____ Record set

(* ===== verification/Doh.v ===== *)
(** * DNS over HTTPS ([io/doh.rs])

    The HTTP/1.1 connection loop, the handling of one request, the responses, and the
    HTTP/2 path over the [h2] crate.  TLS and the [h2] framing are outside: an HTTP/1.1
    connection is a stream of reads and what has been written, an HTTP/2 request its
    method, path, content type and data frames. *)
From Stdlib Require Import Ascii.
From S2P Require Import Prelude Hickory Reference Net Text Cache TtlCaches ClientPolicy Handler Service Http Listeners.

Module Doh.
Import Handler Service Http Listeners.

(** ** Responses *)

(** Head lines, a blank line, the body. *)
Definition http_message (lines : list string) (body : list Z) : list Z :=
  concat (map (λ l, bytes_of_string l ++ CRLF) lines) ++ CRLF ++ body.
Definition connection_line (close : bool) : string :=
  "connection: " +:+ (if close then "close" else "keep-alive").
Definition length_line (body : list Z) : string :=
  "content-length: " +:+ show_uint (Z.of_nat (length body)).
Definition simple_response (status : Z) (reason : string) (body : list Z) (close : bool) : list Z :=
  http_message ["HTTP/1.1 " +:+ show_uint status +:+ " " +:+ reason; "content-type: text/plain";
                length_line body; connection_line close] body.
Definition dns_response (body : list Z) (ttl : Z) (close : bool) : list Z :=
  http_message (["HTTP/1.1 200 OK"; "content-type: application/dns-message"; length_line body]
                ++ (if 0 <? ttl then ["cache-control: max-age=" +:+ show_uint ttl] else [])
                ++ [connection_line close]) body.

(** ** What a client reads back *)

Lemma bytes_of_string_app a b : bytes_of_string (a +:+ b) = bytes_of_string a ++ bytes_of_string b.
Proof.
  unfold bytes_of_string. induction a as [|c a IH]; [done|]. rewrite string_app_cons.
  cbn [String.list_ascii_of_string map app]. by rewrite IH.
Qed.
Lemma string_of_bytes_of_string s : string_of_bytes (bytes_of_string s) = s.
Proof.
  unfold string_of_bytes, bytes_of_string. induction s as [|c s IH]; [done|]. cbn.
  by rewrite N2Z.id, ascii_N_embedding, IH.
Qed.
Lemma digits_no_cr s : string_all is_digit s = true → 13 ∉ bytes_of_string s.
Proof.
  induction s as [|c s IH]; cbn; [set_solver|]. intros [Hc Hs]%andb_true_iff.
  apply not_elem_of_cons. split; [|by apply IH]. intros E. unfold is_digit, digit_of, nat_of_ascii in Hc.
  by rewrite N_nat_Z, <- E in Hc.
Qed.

________

Each line of the data that includes "content" should be copied.

    method, path, content type and data frames. *)
  "content-length: " +:+ show_uint (Z.of_nat (length body)).
  http_message ["HTTP/1.1 " +:+ show_uint status +:+ " " +:+ reason; "content-type: text/plain";
  http_message (["HTTP/1.1 200 OK"; "content-type: application/dns-message"; length_line body]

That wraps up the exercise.